La transizione ecologica e tecnologica dei veicoli è già iniziata e le prospettive future sono ormai tracciate sia a livello politico sia industriale per i prossimi 5 – 10 anni e oltre. E’ evidente che a fronte di questo cambiamento deve far riscontro tutta la filiera che gira attorno al nuovo modo di concepire la mobilità e questo, soprattutto in Italia, registra ancora molte resistenze. Una delle ragioni, se non la principale, è sicuramente dovuta alla tipologia di parco circolante che vede ancora un numero molto elevato di veicoli “tradizionali” e ancora un numero esiguo di quelli elettrici. La tabella che segue ci fornisce la risposta. Come si può vedere l’Italia, è, tra i paesi più industrializzati, quello con maggiore densità di veicoli, che ha in proporzione il numero più elevato di veicoli circolanti di età superiore ai 10 anni. E’ evidente, quindi, che chi si occupa di manutenzione, indipendentemente dai cambiamenti in corso nel modo di costruire i veicoli, può contare su un lasso di tempo relativamente lungo prima di modificare in toto o in parte la propria attività.
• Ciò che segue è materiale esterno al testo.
Definition executeTakeProfit (settings : Settings.t) (marketData : MarketData)
    (now : Time) : option Signal.t :=
  let symbol := default "SPY" (Settings.symbol settings) in
  let type := default "price" (Settings.type settings) in
  match md_price marketData symbol with
  | None => None
  | Some currentPrice =>
      Some {| Signal.action := "take_profit";
              Signal.symbol := symbol;
              Signal.orderType := None;
              Signal.price := Some currentPrice;
              Signal.quantity := None;
              Signal.riskLevel := None;
              Signal.percentage := None;
              Signal.type := Some type;
              Signal.value := parseFloat (Settings.value settings);
              Signal.trailingType := None;
              Signal.trailingValue := None;
              Signal.timestamp := now |}
  end.

Definition executeAction (block : Block.t) (marketData : MarketData)
    (now : Time) : option Signal.t :=
  let subtype := Block.subtype block in
  let settings := Block.settings block in
  if subtype =? "buy" then executeBuyOrder settings marketData now
  else if subtype =? "sell" then executeSellOrder settings marketData now
  else if subtype =? "stop_loss" then executeStopLoss settings marketData now
  else if subtype =? "take_profit" then executeTakeProfit settings marketData now
  else None.

End Actions.

(** ** Paper-trading sessions (services/paperTradingService.js) *)

Module Strategy.
Record t := {
  user : string;
  name : string;
  symbols : option (list string);
  timeframe : string;
  blocks : list Block.t
}.
End Strategy.

Module Position.
Record t := {
  symbol : string;
  quantity : Q;
  averageCost : Q;
  currentPrice : Q;
  openTime : Time;
  lastUpdated : Time
}.
End Position.

Module Transaction.
Record t := {
  time : Time;
  type : string;
  symbol : string;
  quantity : Q;
  price : Q;
  total : Q;
  profitLoss : option Q
}.
End Transaction.

(** The messages pushed on [session.errors], with the values the template
    strings interpolate. *)
Inductive ErrorMessage :=
| InvalidPrice (action symbol : string) (executionPrice : Q)
| InsufficientFunds (tradeQuantity : Q) (symbol : string) (executionPrice : Q)
| NoPositionFound (symbol : string)
| InsufficientShares (tradeQuantity : Q) (symbol : string) (held : Q)
| Uncaught (e : exn).

Module ErrorEntry.
Record t := {
  time : Time;
  message : ErrorMessage
}.
End ErrorEntry.

Module Metrics.
Record t := {
  totalPnL : Q;
  percentReturn : Q;
  totalTrades : nat;
  winningTrades : nat;
  losingTrades : nat;
  winRate : Q
}.
End Metrics.

Module SessionSettings.
Record t := {
  symbols : list string;
  timePeriod : string;
  autoRun : bool;
  riskPerTrade : Q
}.
End SessionSettings.

Module Session.
Record t := {
  id : string;
  userId : string;
  strategyId : string;
  strategy : Strategy.t;
  status : string;
  startTime : Time;
  endTime : option Time;
  initialCapital : Q;
  currentCapital : Q;
  cashBalance : Q;
  positions : list Position.t;
  transactions : list Transaction.t;
  metrics : Metrics.t;
  settings : SessionSettings.t;
  lastUpdated : Time;
  errors : list ErrorEntry.t
}.

Definition set_status (v : string) (s : t) : t :=
  {| id := id s; userId := userId s; strategyId := strategyId s;
     strategy := strategy s; status := v; startTime := startTime s;
     endTime := endTime s; initialCapital := initialCapital s;
     currentCapital := currentCapital s; cashBalance := cashBalance s;
     positions := positions s; transactions := transactions s;
     metrics := metrics s; settings := settings s;
     lastUpdated := lastUpdated s; errors := errors s |}.

Definition set_endTime (v : option Time) (s : t) : t :=
  {| id := id s; userId := userId s; strategyId := strategyId s;
     strategy := strategy s; status := status s; startTime := startTime s;
     endTime := v; initialCapital := initialCapital s;
     currentCapital := currentCapital s; cashBalance := cashBalance s;
     positions := positions s; transactions := transactions s;
     metrics := metrics s; settings := settings s;
     lastUpdated := lastUpdated s; errors := errors s |}.

Definition set_currentCapital (v : Q) (s : t) : t :=
  {| id := id s; userId := userId s; strategyId := strategyId s;
     strategy := strategy s; status := status s; startTime := startTime s;
     endTime := endTime s; initialCapital := initialCapital s;
     currentCapital := v; cashBalance := cashBalance s;
     positions := positions s; transactions := transactions s;
     metrics := metrics s; settings := settings s;
     lastUpdated := lastUpdated s; errors := errors s |}.

Definition set_cashBalance (v : Q) (s : t) : t :=
  {| id := id s; userId := userId s; strategyId := strategyId s;
     strategy := strategy s; status := status s; startTime := startTime s;
     endTime := endTime s; initialCapital := initialCapital s;
     currentCapital := currentCapital s; cashBalance := v;
     positions := positions s; transactions := transactions s;
     metrics := metrics s; settings := settings s;
     lastUpdated := lastUpdated s; errors := errors s |}.

Definition set_positions (v : list Position.t) (s : t) : t :=
  {| id := id s; userId := userId s; strategyId := strategyId s;
     strategy := strategy s; status := status s; startTime := startTime s;
     endTime := endTime s; initialCapital := initialCapital s;
     currentCapital := currentCapital s; cashBalance := cashBalance s;
     positions := v; transactions := transactions s; metrics := metrics s;
     settings := settings s; lastUpdated := lastUpdated s;
     errors := errors s |}.

Definition set_transactions (v : list Transaction.t) (s : t) : t :=
  {| id := id s; userId := userId s; strategyId := strategyId s;
     strategy := strategy s; status := status s; startTime := startTime s;
     endTime := endTime s; initialCapital := initialCapital s;
     currentCapital := currentCapital s; cashBalance := cashBalance s;
     positions := positions s; transactions := v; metrics := metrics s;
     settings := settings s; lastUpdated := lastUpdated s;
     errors := errors s |}.

Definition set_metrics (v : Metrics.t) (s : t) : t :=
  {| id := id s; userId := userId s; strategyId := strategyId s;
     strategy := strategy s; status := status s; startTime := startTime s;
     endTime := endTime s; initialCapital := initialCapital s;
     currentCapital := currentCapital s; cashBalance := cashBalance s;
     positions := positions s; transactions := transactions s;
     metrics := v; settings := settings s; lastUpdated := lastUpdated s;
     errors := errors s |}.

Definition set_lastUpdated (v : Time) (s : t) : t :=
  {| id := id s; userId := userId s; strategyId := strategyId s;
     strategy := strategy s; status := status s; startTime := startTime s;
     endTime := endTime s; initialCapital := initialCapital s;
     currentCapital := currentCapital s; cashBalance := cashBalance s;
     positions := positions s; transactions := transactions s;
     metrics := metrics s; settings := settings s; lastUpdated := v;
     errors := errors s |}.

Definition set_errors (v : list ErrorEntry.t) (s : t) : t :=
  {| id := id s; userId := userId s; strategyId := strategyId s;
     strategy := strategy s; status := status s; startTime := startTime s;
     endTime := endTime s; initialCapital := initialCapital s;
     currentCapital := currentCapital s; cashBalance := cashBalance s;
     positions := positions s; transactions := transactions s;
     metrics := metrics s; settings := settings s;
     lastUpdated := lastUpdated s; errors := v |}.

End Session.

(** The in-memory [paperTradingSessions] map. *)
Abbreviation Store := (gmap string Session.t).

(** [a.findIndex(f)], [None] standing for [-1]. *)
Fixpoint findIndex {A} (f : A -> bool) (a : list A) : option nat :=
  match a with
  | [] => None
  | x :: rest => if f x then Some O else option_map S (findIndex f rest)
  end.

Definition push_error (now : Time) (m : ErrorMessage) (session : Session.t)
    : Session.t :=
  Session.set_errors
    (Session.errors session
       ++ [{| ErrorEntry.time := now; ErrorEntry.message := m |}])
    session.

(** *** Portfolio simulator *)

(** [price || marketData[symbol]?.price || 0] *)
Definition executionPrice_of (signal : Signal.t) (marketData : MarketData) : Q :=
  Num.or_else (Signal.price signal)
    (Num.or_else
       (match md_get marketData (Signal.symbol signal) with
        | Some d => PriceData.price d
        | None => None
        end)
       0).

(** The quantity of the signal, or the risk-based quantity when the signal
    carries none. *)
Definition tradeQuantity_of (session : Session.t) (signal : Signal.t)
    (executionPrice : Q) : Q :=
  let riskAmount :=
    Session.cashBalance session
    * Num.or_else (Signal.riskLevel signal)
        (SessionSettings.riskPerTrade (Session.settings session)) in
  let byRisk := Num.floor (riskAmount / executionPrice) in
  match Signal.quantity signal with
  | Some quantity => if Num.falsy quantity then byRisk else quantity
  | None => byRisk
  end.

Definition is_buy (action : string) : bool :=
  (action =? "buy") || (action =? "long").

Definition is_sell (action : string) : bool :=
  (action =? "sell") || (action =? "short").

Definition buy (now : Time) (session : Session.t) (symbol : string)
    (executionPrice tradeQuantity : Q) : Session.t :=
  let cost := executionPrice * tradeQuantity in
  if Num.gt cost (Session.cashBalance session) then
    push_error now (InsufficientFunds tradeQuantity symbol executionPrice) session
  else
    let by_symbol := fun p => Position.symbol p =? symbol in
    let positions :=
      match findIndex by_symbol (Session.positions session) with
      | Some i =>
          match Session.positions session !! i with
          | Some existingPosition =>
              let totalShares := Position.quantity existingPosition + tradeQuantity in
              let totalCost :=
                Position.averageCost existingPosition * Position.quantity existingPosition
                + executionPrice * tradeQuantity in
              <[ i := {| Position.symbol := Position.symbol existingPosition;
                         Position.quantity := totalShares;
                         Position.averageCost := totalCost / totalShares;
                         Position.currentPrice := Position.currentPrice existingPosition;
                         Position.openTime := Position.openTime existingPosition;
                         Position.lastUpdated := now |} ]>
                (Session.positions session)
          | None => Session.positions session
          end
      | None =>
          Session.positions session
          ++ [{| Position.symbol := symbol;
                 Position.quantity := tradeQuantity;
                 Position.averageCost := executionPrice;
                 Position.currentPrice := executionPrice;
                 Position.openTime := now;
                 Position.lastUpdated := now |}]
      end in
    let session := Session.set_positions positions session in
    let session :=
      Session.set_cashBalance (Session.cashBalance session - cost) session in
    Session.set_transactions
      (Session.transactions session
         ++ [{| Transaction.time := now;
                Transaction.type := "buy";
                Transaction.symbol := symbol;
                Transaction.quantity := tradeQuantity;
                Transaction.price := executionPrice;
                Transaction.total := cost;
                Transaction.profitLoss := None |}])
      session.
Pressioni politiche, incentivi al cambiamento incidono pesantemente, ma le condizioni sociali, economiche, sopratttuo in una pandemia ancora in corso, difficilmente svolgeranno un ruolo particolarmente attivo nella sostituzione del parco circolante attuale nel breve periodo.
I meccatronici possono, quindi, dormire sonni tranquilli, per loro i margini temporali del cambiamento sono abbastanza dilatati nel tempo, ma attenzione! I veicoli circolanti a energia elettrica ci sono comunque e non tutti si rivolgono alle reti dei costruttori.